### [Problem description]
Below are the entries to work from; restate word for word the portion that opens with the line containing "destruct (handle (CRead" and closes with the line containing "dl_frg : frg g = 0;", keeping both.

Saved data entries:
__________________________________________________
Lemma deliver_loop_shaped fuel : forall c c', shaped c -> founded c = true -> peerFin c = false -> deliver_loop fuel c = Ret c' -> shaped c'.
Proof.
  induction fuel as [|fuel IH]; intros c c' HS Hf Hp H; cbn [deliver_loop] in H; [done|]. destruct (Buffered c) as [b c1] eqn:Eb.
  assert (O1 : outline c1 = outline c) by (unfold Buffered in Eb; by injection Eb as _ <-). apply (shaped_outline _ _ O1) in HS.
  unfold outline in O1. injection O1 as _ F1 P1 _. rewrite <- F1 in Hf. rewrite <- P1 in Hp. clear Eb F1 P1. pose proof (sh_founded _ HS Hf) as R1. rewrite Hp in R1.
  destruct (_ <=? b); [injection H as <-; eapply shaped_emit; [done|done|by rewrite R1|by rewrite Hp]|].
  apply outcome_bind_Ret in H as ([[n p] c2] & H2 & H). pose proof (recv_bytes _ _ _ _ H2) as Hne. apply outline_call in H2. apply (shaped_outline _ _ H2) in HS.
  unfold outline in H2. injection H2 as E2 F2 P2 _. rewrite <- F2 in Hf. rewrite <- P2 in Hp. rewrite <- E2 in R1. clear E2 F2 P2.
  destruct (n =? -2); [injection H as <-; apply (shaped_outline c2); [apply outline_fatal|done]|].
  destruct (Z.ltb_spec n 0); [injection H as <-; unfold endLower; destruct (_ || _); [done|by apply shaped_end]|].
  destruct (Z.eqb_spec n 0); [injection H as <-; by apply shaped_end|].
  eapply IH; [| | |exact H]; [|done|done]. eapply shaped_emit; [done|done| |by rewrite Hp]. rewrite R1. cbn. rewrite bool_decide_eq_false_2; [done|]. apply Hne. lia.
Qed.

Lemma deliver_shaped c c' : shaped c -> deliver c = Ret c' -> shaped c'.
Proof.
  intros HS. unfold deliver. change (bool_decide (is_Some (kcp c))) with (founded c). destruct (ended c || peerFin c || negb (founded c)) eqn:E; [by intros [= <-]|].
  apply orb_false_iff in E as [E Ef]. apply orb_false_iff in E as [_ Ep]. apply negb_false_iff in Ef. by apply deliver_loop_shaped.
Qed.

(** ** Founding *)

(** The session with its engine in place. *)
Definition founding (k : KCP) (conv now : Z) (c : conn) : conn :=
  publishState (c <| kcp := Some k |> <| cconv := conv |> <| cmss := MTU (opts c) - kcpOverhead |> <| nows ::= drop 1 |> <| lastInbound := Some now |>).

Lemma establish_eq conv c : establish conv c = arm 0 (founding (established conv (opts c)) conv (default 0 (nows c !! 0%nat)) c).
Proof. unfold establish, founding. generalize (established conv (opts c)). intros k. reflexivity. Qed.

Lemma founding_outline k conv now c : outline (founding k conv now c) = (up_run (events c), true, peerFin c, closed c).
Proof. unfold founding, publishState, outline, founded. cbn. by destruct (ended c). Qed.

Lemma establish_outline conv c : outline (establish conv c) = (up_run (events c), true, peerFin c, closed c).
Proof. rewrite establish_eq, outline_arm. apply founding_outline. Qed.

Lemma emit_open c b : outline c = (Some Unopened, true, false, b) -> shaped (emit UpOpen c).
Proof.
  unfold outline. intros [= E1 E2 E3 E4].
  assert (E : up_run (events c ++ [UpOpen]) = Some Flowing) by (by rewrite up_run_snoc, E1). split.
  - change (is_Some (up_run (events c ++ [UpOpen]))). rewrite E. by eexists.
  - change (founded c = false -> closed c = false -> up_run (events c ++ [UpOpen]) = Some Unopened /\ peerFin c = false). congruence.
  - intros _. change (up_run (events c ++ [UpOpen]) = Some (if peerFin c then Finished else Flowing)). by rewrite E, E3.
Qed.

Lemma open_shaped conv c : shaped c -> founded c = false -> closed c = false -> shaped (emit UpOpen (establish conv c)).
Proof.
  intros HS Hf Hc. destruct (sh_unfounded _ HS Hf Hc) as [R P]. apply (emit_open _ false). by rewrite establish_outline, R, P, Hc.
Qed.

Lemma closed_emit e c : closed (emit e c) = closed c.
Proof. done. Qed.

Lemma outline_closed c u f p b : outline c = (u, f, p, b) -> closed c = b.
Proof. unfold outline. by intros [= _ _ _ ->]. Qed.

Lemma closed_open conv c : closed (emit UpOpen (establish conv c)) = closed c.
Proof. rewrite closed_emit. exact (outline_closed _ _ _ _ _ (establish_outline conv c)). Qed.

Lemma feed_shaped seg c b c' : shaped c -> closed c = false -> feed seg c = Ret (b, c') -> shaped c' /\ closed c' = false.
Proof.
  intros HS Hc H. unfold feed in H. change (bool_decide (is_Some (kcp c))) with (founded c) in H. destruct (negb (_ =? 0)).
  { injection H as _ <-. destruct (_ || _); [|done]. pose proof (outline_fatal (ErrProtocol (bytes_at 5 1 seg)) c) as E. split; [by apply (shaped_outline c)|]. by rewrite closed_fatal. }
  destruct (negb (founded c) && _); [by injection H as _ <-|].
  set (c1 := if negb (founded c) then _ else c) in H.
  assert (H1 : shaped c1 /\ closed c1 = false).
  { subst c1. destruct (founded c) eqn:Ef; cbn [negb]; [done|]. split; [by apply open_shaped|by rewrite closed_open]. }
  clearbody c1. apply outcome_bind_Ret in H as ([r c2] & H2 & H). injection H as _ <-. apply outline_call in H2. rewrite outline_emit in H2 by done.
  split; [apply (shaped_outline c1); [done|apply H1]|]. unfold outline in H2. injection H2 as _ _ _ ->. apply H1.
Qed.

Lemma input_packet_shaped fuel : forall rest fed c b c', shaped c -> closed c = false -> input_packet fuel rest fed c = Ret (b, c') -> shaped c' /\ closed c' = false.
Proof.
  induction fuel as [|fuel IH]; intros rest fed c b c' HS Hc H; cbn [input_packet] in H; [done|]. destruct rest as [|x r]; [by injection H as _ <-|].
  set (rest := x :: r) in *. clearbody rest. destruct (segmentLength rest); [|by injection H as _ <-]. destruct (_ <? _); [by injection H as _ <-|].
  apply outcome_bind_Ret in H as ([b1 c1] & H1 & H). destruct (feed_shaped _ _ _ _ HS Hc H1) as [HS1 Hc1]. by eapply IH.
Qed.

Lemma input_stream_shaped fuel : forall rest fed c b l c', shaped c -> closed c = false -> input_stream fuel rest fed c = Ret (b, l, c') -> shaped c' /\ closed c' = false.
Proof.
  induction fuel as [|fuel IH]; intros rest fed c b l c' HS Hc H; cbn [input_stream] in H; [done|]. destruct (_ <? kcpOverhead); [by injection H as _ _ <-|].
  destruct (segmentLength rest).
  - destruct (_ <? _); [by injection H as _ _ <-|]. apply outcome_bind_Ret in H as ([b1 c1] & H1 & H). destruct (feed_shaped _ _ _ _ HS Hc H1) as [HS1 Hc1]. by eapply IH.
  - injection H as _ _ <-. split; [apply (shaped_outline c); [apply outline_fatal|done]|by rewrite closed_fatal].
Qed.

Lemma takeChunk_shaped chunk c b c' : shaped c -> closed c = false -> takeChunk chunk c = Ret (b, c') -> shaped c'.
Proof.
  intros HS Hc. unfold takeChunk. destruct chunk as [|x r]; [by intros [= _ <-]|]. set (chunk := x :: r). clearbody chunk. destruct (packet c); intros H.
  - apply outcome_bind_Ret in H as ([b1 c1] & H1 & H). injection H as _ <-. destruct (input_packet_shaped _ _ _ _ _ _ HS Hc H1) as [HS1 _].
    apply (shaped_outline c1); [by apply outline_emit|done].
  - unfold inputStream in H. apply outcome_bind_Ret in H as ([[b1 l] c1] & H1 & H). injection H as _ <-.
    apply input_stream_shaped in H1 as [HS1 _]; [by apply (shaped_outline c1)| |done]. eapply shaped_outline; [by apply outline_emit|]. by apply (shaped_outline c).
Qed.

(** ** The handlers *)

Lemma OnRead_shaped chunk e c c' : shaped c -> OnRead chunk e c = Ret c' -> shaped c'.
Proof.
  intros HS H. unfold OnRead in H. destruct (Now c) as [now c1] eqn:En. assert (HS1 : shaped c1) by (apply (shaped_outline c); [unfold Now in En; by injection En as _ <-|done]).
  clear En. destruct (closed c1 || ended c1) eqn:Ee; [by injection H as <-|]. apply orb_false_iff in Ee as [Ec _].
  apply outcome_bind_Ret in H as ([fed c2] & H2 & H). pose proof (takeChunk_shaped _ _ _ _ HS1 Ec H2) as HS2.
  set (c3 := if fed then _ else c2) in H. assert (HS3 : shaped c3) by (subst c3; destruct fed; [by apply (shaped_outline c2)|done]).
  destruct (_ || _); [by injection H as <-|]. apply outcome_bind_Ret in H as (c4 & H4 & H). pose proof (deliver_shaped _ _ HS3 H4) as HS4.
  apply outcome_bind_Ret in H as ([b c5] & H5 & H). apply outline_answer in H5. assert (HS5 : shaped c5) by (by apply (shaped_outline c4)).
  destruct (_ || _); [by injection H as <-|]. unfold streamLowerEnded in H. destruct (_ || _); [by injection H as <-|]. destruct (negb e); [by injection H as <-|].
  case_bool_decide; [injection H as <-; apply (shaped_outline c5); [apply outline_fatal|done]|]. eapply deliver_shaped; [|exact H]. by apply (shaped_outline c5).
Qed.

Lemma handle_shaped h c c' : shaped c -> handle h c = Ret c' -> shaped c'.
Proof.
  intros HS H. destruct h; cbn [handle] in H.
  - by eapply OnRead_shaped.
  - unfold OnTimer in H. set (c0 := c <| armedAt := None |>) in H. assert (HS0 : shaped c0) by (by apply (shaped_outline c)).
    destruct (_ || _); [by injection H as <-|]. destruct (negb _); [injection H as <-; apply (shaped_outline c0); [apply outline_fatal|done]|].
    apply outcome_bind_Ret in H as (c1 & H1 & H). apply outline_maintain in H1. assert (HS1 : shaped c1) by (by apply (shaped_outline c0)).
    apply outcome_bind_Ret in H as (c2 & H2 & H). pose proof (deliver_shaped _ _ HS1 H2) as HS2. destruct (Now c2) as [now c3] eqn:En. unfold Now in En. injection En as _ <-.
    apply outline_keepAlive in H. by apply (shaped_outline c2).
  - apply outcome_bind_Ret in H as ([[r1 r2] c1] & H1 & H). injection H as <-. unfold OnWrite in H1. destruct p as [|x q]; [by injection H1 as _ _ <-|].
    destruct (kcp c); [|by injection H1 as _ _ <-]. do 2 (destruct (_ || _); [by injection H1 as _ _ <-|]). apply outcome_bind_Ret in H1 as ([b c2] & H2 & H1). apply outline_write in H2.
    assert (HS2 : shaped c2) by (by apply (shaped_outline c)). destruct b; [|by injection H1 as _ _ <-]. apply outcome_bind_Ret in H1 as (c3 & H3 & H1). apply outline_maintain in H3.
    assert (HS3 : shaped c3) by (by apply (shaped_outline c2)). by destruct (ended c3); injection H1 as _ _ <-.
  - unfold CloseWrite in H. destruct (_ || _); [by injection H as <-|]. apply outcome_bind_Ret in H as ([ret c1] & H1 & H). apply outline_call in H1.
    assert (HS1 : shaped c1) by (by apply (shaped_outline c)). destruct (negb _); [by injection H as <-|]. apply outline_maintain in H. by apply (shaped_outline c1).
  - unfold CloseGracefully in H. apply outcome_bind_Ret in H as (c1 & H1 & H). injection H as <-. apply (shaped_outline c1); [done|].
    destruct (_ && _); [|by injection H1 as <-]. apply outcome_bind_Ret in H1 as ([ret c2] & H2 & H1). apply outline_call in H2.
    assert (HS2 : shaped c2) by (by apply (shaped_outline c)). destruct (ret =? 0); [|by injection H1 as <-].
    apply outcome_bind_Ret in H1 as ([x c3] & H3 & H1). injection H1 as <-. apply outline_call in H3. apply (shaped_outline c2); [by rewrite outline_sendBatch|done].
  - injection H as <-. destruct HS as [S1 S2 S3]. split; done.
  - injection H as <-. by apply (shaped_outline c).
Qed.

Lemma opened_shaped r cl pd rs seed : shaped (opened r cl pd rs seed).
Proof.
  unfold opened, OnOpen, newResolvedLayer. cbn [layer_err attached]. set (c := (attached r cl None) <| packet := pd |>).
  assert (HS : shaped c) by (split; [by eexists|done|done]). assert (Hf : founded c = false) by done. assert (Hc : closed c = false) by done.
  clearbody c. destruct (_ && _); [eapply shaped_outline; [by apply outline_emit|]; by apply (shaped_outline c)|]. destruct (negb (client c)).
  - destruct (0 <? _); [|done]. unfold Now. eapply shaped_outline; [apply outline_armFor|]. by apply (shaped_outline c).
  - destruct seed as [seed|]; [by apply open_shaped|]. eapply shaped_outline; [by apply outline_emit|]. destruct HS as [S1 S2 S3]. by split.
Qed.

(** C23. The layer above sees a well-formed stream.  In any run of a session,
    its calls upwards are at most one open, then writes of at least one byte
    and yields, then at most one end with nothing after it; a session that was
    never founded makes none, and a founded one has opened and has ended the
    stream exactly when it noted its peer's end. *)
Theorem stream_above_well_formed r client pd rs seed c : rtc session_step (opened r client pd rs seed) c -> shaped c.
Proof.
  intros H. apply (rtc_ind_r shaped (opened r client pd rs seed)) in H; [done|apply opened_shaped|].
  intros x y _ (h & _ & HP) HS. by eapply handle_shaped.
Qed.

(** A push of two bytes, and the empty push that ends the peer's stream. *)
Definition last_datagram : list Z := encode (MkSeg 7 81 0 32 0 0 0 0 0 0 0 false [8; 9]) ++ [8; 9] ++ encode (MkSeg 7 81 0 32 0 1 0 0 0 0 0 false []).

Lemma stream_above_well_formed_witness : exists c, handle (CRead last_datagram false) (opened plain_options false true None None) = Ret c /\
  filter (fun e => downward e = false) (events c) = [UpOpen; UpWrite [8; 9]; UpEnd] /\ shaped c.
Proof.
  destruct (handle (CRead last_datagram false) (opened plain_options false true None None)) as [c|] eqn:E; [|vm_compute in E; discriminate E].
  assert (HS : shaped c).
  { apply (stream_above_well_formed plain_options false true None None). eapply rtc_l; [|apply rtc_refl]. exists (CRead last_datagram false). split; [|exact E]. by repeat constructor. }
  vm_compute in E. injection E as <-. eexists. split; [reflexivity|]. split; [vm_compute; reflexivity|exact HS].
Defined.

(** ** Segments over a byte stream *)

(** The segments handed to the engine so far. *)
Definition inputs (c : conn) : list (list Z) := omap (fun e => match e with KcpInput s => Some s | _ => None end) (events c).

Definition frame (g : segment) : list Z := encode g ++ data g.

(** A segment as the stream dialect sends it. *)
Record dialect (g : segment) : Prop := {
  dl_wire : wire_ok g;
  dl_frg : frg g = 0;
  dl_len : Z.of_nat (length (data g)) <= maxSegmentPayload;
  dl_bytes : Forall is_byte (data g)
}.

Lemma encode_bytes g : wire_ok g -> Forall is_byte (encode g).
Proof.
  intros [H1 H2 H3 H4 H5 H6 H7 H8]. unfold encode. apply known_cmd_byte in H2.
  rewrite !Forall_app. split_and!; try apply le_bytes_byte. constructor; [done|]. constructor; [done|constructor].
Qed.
__________________________________________________
### [Answer area]
  destruct (handle (CRead last_datagram false) (opened plain_options false true None None)) as [c|] eqn:E; [|vm_compute in E; discriminate E].
  assert (HS : shaped c).
  { apply (stream_above_well_formed plain_options false true None None). eapply rtc_l; [|apply rtc_refl]. exists (CRead last_datagram false). split; [|exact E]. by repeat constructor. }
  vm_compute in E. injection E as <-. eexists. split; [reflexivity|]. split; [vm_compute; reflexivity|exact HS].
Defined.

(** ** Segments over a byte stream *)

(** The segments handed to the engine so far. *)
Definition inputs (c : conn) : list (list Z) := omap (fun e => match e with KcpInput s => Some s | _ => None end) (events c).

Definition frame (g : segment) : list Z := encode g ++ data g.

(** A segment as the stream dialect sends it. *)
Record dialect (g : segment) : Prop := {
  dl_wire : wire_ok g;
  dl_frg : frg g = 0;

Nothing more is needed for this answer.